[Collected data]
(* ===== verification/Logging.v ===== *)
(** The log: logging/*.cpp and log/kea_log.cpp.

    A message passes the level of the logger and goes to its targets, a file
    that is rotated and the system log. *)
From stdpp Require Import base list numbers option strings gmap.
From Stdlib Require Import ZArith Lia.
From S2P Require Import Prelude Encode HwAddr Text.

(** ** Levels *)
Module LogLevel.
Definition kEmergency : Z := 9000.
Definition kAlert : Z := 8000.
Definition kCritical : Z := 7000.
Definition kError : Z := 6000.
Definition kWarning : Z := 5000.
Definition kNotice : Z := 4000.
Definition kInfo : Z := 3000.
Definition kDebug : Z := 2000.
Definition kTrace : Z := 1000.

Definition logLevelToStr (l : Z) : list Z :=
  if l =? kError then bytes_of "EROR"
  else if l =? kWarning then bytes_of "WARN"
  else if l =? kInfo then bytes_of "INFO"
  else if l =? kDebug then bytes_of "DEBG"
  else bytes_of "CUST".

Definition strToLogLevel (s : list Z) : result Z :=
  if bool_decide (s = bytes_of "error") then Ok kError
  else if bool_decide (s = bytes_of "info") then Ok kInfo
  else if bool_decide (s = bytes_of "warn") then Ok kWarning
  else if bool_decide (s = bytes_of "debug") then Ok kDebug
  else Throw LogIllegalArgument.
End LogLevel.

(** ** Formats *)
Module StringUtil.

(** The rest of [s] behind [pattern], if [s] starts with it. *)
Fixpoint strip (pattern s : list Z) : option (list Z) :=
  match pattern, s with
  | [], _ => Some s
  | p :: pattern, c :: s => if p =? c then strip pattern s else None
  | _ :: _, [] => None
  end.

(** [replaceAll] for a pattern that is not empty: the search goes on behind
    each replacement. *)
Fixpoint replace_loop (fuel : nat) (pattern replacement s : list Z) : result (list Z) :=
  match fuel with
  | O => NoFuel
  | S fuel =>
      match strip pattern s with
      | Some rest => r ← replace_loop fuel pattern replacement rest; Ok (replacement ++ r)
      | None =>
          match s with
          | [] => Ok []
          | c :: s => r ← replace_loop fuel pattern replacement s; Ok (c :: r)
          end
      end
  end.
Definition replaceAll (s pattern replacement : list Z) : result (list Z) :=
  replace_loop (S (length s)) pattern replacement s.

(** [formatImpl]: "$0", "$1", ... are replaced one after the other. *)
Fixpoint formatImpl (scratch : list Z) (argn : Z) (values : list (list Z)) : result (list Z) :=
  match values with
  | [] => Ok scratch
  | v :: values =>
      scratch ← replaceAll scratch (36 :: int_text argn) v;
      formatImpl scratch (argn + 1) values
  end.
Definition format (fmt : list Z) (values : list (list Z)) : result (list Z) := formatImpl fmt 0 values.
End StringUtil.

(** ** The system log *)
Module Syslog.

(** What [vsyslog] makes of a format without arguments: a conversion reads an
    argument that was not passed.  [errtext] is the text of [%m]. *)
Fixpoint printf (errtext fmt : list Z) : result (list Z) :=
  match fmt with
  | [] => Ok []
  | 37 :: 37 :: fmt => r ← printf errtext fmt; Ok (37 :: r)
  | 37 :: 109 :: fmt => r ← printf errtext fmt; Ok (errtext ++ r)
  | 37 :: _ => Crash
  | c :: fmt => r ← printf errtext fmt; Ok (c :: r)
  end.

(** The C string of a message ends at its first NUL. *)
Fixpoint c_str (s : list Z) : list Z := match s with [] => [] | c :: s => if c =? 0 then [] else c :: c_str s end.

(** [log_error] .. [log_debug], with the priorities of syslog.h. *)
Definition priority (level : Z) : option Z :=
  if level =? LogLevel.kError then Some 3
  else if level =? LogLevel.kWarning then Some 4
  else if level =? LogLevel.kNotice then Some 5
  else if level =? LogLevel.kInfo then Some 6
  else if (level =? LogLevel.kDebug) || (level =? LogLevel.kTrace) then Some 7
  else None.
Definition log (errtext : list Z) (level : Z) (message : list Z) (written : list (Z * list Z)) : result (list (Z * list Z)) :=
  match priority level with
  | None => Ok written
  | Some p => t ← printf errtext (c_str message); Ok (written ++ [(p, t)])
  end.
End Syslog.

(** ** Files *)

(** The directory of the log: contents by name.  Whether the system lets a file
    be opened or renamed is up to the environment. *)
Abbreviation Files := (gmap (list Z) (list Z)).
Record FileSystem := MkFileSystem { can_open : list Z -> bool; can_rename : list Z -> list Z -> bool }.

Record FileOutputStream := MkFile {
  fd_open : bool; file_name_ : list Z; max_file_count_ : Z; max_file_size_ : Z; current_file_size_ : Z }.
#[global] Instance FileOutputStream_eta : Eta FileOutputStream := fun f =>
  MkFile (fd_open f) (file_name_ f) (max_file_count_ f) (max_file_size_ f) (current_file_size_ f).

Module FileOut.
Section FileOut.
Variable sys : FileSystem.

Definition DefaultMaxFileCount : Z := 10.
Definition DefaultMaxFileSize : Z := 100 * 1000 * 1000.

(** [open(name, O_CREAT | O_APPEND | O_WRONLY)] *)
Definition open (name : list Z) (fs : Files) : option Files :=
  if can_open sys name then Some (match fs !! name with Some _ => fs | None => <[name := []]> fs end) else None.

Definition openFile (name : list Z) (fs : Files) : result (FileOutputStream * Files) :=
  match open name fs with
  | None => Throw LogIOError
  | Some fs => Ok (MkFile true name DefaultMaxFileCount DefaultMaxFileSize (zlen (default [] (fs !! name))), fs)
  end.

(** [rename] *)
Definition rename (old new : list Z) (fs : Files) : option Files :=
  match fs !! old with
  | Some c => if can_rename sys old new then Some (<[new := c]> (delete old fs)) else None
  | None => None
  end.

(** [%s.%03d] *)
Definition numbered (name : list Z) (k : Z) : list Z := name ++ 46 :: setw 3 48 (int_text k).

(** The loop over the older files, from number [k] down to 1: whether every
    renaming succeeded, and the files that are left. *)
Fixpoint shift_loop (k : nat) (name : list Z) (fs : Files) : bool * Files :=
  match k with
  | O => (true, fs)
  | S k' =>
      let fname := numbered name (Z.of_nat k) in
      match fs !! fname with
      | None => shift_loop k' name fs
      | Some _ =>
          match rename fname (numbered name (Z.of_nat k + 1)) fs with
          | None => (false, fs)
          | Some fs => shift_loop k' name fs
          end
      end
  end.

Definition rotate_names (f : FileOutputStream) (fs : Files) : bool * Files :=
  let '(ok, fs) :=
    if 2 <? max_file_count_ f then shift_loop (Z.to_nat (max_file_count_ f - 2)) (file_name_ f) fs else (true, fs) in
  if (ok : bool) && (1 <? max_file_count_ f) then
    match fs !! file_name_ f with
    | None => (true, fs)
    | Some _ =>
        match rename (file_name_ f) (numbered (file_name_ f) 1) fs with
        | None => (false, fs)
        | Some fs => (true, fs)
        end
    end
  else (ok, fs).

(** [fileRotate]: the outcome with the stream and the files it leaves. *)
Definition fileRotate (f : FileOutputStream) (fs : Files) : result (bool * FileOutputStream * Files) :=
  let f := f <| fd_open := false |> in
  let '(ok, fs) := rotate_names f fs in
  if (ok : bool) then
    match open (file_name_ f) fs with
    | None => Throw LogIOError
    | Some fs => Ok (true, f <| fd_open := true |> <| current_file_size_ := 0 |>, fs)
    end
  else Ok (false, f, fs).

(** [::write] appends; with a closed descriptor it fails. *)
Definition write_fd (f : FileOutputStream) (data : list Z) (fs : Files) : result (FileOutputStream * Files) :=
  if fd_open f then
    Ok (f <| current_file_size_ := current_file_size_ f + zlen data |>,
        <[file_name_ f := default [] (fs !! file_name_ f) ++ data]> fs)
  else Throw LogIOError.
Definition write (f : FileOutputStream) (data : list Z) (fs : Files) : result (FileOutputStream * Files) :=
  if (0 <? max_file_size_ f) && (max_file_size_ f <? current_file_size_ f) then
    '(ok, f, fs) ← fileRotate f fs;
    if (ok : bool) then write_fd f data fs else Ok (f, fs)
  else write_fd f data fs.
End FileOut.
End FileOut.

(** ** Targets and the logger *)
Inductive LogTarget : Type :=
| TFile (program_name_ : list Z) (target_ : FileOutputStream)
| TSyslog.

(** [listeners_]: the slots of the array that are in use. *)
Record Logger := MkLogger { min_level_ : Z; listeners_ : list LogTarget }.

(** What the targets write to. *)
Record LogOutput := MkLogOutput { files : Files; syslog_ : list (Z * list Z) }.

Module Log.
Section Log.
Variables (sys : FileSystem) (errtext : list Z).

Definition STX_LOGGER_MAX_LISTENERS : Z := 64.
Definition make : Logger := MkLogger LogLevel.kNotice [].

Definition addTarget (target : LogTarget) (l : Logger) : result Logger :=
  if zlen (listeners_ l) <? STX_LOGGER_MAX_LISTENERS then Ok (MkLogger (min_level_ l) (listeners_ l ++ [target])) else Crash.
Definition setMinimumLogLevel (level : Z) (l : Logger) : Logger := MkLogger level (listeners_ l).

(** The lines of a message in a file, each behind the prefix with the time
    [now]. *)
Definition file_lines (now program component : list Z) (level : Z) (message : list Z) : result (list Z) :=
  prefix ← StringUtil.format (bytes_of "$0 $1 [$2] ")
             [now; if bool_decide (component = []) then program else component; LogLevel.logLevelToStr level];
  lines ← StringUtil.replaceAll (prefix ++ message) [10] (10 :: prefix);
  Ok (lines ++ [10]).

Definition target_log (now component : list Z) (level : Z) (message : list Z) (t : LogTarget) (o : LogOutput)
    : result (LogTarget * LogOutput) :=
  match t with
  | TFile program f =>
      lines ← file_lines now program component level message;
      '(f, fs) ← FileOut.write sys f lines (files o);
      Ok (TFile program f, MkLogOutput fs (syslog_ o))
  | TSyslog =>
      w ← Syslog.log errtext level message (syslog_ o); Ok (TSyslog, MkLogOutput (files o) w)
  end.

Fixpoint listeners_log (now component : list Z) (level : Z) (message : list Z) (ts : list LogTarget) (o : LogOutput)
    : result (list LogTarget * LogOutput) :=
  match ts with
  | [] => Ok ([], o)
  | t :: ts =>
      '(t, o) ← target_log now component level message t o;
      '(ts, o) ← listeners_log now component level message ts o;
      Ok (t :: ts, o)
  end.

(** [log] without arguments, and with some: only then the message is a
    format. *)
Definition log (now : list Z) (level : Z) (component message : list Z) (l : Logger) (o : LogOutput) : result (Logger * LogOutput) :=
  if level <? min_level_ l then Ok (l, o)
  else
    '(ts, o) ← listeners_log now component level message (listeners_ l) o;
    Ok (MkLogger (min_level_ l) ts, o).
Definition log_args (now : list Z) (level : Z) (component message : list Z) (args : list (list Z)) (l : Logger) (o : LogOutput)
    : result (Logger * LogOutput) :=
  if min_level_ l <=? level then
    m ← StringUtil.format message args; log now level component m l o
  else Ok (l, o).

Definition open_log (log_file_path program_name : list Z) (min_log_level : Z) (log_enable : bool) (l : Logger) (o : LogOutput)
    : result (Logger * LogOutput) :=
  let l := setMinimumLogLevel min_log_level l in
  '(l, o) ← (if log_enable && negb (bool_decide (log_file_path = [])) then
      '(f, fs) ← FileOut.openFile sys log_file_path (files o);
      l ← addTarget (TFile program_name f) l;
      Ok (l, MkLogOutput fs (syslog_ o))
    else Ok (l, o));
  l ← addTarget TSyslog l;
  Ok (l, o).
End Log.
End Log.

* _Assigned task_
Scan the entries above for the string "true", and copy every line where it turns up.

* _Result below_
  | Some fs => Ok (MkFile true name DefaultMaxFileCount DefaultMaxFileSize (zlen (default [] (fs !! name))), fs)
  | O => (true, fs)
    if 2 <? max_file_count_ f then shift_loop (Z.to_nat (max_file_count_ f - 2)) (file_name_ f) fs else (true, fs) in
    | None => (true, fs)
        | Some fs => (true, fs)
    | Some fs => Ok (true, f <| fd_open := true |> <| current_file_size_ := 0 |>, fs)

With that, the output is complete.